Exercise instructions: The entries below contain a line with "- exists 0%N, s." and a line with "- intros Hlt.". Quote exactly those two lines and all lines between them.

Saved data entries
(** [Spend] written out: under the invariant it never panics. *)
Lemma Spend_eq (DEBUG : bool) (s : state) (amount : Currency) :
  budget_inv (b s) ->
  Spend DEBUG amount s =
    if (max (b s) <? spent (b s) + amount)%N
    then Returned
           (Some (fmtErrorf "unable to spend %v, %v remaining: %w"
                    [amount; (max (b s) - spent (b s))%N] ErrInsufficientBudget))
           s
    else Returned None
           (set_b (set_spent (spent (b s) + amount)%N (b s)) s).
Proof.
  intros Hinv. unfold Spend, bind, get. rewrite Cmp_lt. unfold Add.
  destruct (max (b s) <? spent (b s) + amount)%N; [ | reflexivity ].
  rewrite (Sub_le DEBUG _ _ s Hinv). reflexivity.
Qed.

(** [Remaining] under the invariant. *)
Lemma Remaining_eq (DEBUG : bool) (s : state) :
  budget_inv (b s) ->
  Remaining DEBUG s = Returned (max (b s) - spent (b s))%N s.
Proof. intros Hinv. unfold Remaining, bind, get. apply Sub_le, Hinv. Qed.

(** A run of [Spend] calls keeps [max], keeps the manager, and adds to
    [spent] the sum of the amounts that were accepted. *)
Lemma Spends_eq (DEBUG : bool) (amounts : list Currency) :
  forall s : state,
    budget_inv (b s) ->
    exists total s',
      Spends DEBUG amounts s = Returned total s'
      /\ max (b s') = max (b s)
      /\ spent (b s') = (spent (b s) + total)%N
      /\ budget_inv (b s')
      /\ am s' = am s.
Proof.
  induction amounts as [ | a rest IH]; intros s Hinv.
  - exists 0%N, s. cbn. rewrite N.add_0_r. auto.
  - cbn [Spends]. unfold bind at 1. rewrite (Spend_eq DEBUG s a Hinv).
    destruct (N.ltb_spec (max (b s)) (spent (b s) + a)) as [Hlt | Hge].
    + destruct (IH s Hinv) as (total & s' & Hrun & Hmax & Hspent & Hinv' & Ham).
      exists total, s'. unfold bind. rewrite Hrun. auto.
    + set (s1 := set_b (set_spent (spent (b s) + a)%N (b s)) s).
      assert (Hinv1 : budget_inv (b s1)) by exact Hge.
      destruct (IH s1 Hinv1) as (total & s' & Hrun & Hmax & Hspent & Hinv' & Ham).
      exists (Add a total), s'. unfold bind. rewrite Hrun.
      repeat split; auto.
      rewrite Hspent. unfold Add. cbn. lia.
Qed.

(** C6: [Spend] fails with [ErrInsufficientBudget], changing nothing,
    exactly when [spent + amount > max]; otherwise it returns [nil] and sets
    [spent] to [spent + amount].  Hence after any run of [Spend] calls
    [Remaining] is [max] less what was spent before and the sum of the
    amounts accepted since. *)
Theorem Spend_insufficient_iff (DEBUG : bool) (s : state) (amount : Currency) :
  budget_inv (b s) ->
  ((max (b s) < spent (b s) + amount)%N ->
     exists e, Spend DEBUG amount s = Returned (Some e) s
               /\ errorsIs e ErrInsufficientBudget = true)
  /\ ((spent (b s) + amount <= max (b s))%N ->
        Spend DEBUG amount s =
          Returned None (set_b (set_spent (spent (b s) + amount)%N (b s)) s))
  /\ (forall amounts, exists total s',
        Spends DEBUG amounts s = Returned total s'
        /\ Remaining DEBUG s' =
             Returned (max (b s) - (spent (b s) + total))%N s').
Proof.
  intros Hinv. repeat split.
  - intros Hlt. rewrite (Spend_eq DEBUG s amount Hinv).
    destruct (N.ltb_spec (max (b s)) (spent (b s) + amount)); [ | lia ].
    eexists. split; [reflexivity | ].
    apply errorsIs_wrap, errorsIs_refl.
  - intros Hle. rewrite (Spend_eq DEBUG s amount Hinv).
    destruct (N.ltb_spec (max (b s)) (spent (b s) + amount)); [lia | reflexivity].
  - intros amounts.
    destruct (Spends_eq DEBUG amounts s Hinv)
      as (total & s' & Hrun & Hmax & Hspent & Hinv' & _).
    exists total, s'. split; [exact Hrun | ].
    rewrite (Remaining_eq DEBUG s' Hinv'), Hmax, Hspent. reflexivity.
Qed.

Task answer:
  - exists 0%N, s. cbn. rewrite N.add_0_r. auto.
  - cbn [Spends]. unfold bind at 1. rewrite (Spend_eq DEBUG s a Hinv).
    destruct (N.ltb_spec (max (b s)) (spent (b s) + a)) as [Hlt | Hge].
    + destruct (IH s Hinv) as (total & s' & Hrun & Hmax & Hspent & Hinv' & Ham).
      exists total, s'. unfold bind. rewrite Hrun. auto.
    + set (s1 := set_b (set_spent (spent (b s) + a)%N (b s)) s).
      assert (Hinv1 : budget_inv (b s1)) by exact Hge.
      destruct (IH s1 Hinv1) as (total & s' & Hrun & Hmax & Hspent & Hinv' & Ham).
      exists (Add a total), s'. unfold bind. rewrite Hrun.
      repeat split; auto.
      rewrite Hspent. unfold Add. cbn. lia.
Qed.

(** C6: [Spend] fails with [ErrInsufficientBudget], changing nothing,
    exactly when [spent + amount > max]; otherwise it returns [nil] and sets
    [spent] to [spent + amount].  Hence after any run of [Spend] calls
    [Remaining] is [max] less what was spent before and the sum of the
    amounts accepted since. *)
Theorem Spend_insufficient_iff (DEBUG : bool) (s : state) (amount : Currency) :
  budget_inv (b s) ->
  ((max (b s) < spent (b s) + amount)%N ->
     exists e, Spend DEBUG amount s = Returned (Some e) s
               /\ errorsIs e ErrInsufficientBudget = true)
  /\ ((spent (b s) + amount <= max (b s))%N ->
        Spend DEBUG amount s =
          Returned None (set_b (set_spent (spent (b s) + amount)%N (b s)) s))
  /\ (forall amounts, exists total s',
        Spends DEBUG amounts s = Returned total s'
        /\ Remaining DEBUG s' =
             Returned (max (b s) - (spent (b s) + total))%N s').
Proof.
  intros Hinv. repeat split.
  - intros Hlt. rewrite (Spend_eq DEBUG s amount Hinv).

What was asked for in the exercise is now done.